◆ **What needs to be done**:
Can you quote, word for word, every line from the first line of the records below through the line containing "the older [lib/stick/middleware/mount.js]", and nothing else?

Dataset records:

------------------------------------------------

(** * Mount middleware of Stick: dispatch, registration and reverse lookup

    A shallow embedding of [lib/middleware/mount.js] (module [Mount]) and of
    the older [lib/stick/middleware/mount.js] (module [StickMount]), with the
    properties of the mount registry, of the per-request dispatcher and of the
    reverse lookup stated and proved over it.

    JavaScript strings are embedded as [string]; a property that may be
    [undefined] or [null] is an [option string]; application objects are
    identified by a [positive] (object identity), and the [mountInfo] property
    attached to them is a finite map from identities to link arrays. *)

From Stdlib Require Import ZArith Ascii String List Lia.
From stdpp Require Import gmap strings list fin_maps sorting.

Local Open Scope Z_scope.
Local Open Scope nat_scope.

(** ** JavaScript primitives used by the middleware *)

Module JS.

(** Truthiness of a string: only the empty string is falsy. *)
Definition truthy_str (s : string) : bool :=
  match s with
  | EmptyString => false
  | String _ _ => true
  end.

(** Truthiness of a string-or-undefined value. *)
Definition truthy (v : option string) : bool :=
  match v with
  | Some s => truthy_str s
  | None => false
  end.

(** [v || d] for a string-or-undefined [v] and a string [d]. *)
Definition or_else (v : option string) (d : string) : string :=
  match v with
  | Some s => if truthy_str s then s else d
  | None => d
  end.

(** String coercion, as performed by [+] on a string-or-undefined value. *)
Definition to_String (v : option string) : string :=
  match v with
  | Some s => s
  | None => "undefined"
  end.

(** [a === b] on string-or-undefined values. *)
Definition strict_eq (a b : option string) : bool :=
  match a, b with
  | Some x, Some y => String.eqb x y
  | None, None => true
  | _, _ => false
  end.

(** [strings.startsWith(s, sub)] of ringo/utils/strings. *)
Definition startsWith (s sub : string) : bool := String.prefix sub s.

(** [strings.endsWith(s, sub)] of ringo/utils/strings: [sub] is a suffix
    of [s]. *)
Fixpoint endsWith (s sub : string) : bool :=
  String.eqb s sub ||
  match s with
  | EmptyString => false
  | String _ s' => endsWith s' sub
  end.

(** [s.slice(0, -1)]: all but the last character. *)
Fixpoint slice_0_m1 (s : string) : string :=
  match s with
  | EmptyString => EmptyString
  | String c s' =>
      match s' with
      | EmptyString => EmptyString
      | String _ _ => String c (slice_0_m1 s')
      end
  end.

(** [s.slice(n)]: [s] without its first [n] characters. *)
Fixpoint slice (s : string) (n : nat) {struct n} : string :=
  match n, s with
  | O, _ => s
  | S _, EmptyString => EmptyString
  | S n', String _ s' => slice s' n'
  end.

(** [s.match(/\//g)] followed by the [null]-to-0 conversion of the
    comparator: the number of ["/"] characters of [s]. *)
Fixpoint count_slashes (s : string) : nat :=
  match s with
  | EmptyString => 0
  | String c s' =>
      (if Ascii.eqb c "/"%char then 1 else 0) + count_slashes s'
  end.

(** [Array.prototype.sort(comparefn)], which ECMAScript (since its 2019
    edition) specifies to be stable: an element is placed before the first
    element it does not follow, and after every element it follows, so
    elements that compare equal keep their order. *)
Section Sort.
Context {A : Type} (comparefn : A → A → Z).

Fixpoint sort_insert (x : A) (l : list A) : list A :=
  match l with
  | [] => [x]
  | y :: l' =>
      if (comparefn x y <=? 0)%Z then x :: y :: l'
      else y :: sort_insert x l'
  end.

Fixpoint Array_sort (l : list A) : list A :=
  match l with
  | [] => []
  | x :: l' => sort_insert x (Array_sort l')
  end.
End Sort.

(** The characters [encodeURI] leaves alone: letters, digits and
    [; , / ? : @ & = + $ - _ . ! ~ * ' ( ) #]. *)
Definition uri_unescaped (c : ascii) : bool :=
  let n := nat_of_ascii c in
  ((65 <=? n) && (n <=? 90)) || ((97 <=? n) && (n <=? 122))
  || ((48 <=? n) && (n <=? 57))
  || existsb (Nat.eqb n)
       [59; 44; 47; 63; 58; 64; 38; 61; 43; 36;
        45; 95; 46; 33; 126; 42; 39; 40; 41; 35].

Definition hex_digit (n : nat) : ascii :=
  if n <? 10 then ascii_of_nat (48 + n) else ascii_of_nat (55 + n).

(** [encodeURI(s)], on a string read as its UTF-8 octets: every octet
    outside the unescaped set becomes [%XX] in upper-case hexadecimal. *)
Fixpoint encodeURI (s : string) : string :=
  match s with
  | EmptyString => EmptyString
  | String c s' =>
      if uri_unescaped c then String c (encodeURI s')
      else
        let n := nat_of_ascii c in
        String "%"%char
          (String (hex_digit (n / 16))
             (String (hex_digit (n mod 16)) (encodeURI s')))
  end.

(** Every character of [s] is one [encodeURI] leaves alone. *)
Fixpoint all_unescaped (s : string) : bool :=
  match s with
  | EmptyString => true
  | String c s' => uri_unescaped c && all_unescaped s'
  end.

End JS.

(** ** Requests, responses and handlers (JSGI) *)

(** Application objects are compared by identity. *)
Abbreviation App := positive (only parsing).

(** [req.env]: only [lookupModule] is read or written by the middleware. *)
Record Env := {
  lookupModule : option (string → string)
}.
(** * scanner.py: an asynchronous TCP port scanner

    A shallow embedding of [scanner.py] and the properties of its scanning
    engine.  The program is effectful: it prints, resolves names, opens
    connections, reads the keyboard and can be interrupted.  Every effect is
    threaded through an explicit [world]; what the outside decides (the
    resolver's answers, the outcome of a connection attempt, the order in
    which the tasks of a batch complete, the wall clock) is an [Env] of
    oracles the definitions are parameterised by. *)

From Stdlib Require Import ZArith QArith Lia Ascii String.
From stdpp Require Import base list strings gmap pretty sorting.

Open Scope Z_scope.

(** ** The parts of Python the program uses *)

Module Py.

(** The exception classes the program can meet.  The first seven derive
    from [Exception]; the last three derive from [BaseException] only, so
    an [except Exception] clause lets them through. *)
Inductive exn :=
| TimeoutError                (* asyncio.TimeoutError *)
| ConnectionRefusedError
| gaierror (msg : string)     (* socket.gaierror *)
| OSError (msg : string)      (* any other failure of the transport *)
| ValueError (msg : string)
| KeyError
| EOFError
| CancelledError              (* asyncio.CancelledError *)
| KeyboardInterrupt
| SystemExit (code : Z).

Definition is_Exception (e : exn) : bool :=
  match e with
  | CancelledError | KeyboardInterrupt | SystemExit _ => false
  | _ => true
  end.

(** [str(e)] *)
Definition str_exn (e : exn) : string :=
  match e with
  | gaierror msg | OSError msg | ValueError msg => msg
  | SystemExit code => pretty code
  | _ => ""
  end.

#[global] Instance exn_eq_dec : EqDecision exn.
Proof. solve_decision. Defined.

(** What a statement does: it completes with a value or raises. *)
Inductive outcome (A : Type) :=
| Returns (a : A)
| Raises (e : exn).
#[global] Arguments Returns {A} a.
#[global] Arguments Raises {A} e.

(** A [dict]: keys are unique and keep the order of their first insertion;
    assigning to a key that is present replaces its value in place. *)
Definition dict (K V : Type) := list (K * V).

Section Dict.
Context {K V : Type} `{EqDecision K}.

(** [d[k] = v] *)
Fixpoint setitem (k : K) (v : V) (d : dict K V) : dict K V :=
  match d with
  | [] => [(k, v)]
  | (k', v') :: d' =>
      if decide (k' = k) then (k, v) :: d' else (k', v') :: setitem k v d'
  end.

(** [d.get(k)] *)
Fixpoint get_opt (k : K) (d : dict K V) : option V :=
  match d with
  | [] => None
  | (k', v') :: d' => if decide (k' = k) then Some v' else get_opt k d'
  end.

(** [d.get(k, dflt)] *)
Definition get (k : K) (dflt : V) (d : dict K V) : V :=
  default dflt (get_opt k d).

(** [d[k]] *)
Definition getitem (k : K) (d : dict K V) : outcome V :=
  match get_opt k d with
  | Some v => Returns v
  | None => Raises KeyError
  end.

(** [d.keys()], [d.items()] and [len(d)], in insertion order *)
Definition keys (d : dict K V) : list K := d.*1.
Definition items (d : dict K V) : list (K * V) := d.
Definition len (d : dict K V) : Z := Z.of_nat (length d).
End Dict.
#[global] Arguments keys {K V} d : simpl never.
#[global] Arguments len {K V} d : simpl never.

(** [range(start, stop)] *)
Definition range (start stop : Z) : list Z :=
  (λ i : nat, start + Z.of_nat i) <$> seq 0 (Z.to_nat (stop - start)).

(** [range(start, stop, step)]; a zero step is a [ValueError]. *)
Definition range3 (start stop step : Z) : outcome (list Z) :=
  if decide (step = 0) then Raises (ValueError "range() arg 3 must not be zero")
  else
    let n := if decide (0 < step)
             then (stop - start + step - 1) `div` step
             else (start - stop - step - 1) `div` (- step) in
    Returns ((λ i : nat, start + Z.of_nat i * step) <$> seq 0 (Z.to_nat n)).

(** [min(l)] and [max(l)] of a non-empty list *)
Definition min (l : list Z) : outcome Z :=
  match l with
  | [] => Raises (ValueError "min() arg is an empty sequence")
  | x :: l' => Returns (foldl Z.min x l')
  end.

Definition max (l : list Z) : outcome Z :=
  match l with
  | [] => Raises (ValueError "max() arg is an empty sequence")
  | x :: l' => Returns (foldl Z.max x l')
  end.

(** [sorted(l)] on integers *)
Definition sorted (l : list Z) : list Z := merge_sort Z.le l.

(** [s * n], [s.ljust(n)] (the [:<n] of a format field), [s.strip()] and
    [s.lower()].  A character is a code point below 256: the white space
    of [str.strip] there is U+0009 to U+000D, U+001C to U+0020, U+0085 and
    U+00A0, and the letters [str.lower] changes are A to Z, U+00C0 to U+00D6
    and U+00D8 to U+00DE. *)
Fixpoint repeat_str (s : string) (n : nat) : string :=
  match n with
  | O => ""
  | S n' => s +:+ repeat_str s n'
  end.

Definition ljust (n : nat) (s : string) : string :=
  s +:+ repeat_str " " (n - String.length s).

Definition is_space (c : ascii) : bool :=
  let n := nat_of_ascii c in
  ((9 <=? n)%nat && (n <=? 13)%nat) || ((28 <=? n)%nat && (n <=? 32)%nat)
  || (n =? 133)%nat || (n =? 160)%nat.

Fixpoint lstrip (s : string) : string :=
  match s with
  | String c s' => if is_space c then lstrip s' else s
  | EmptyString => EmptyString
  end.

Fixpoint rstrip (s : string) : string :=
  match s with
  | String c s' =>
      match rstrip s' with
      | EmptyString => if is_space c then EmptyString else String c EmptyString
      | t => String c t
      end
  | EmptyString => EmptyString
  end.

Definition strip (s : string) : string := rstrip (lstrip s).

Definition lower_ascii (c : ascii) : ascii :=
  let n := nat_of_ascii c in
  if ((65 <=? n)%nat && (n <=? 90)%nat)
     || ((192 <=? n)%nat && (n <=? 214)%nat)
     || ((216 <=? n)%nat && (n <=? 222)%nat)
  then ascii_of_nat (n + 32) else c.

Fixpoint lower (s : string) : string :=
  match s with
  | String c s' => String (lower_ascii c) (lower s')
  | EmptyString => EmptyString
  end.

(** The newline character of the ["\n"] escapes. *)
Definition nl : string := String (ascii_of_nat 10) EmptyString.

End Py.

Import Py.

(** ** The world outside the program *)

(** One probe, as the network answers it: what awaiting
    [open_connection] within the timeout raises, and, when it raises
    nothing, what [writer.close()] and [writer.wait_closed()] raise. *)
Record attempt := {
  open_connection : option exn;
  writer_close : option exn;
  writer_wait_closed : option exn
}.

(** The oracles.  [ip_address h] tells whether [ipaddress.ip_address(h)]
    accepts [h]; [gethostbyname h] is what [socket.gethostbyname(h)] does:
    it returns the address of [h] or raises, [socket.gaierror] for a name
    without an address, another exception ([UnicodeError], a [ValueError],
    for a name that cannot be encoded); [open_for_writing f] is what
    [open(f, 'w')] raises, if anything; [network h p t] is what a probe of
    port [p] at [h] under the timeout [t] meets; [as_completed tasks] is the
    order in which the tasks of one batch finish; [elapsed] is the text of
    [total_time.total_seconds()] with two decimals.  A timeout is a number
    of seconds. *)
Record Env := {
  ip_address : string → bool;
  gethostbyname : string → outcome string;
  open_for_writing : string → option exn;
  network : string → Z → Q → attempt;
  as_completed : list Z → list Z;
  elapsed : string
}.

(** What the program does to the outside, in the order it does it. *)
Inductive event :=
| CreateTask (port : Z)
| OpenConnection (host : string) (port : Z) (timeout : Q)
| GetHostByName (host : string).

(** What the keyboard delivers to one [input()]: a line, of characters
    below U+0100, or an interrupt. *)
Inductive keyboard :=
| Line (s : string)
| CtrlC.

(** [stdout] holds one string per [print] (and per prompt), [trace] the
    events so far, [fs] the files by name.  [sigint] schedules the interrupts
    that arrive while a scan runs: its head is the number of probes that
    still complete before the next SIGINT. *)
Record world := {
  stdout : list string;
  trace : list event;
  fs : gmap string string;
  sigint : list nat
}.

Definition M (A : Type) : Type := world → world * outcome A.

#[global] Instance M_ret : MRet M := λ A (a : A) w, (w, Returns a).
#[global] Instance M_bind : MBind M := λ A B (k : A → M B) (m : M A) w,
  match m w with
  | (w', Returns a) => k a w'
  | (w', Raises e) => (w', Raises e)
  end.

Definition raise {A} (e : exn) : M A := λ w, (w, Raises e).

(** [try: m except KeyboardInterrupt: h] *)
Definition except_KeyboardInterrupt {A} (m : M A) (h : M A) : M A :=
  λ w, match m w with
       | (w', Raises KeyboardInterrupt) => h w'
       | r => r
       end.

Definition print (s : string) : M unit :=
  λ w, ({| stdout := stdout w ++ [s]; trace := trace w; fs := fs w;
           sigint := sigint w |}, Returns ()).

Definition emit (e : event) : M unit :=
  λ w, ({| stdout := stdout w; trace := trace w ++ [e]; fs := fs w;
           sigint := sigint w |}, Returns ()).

------------------------------------------------

◆ **Expected answer**:
(** * Mount middleware of Stick: dispatch, registration and reverse lookup

    A shallow embedding of [lib/middleware/mount.js] (module [Mount]) and of
    the older [lib/stick/middleware/mount.js] (module [StickMount]), with the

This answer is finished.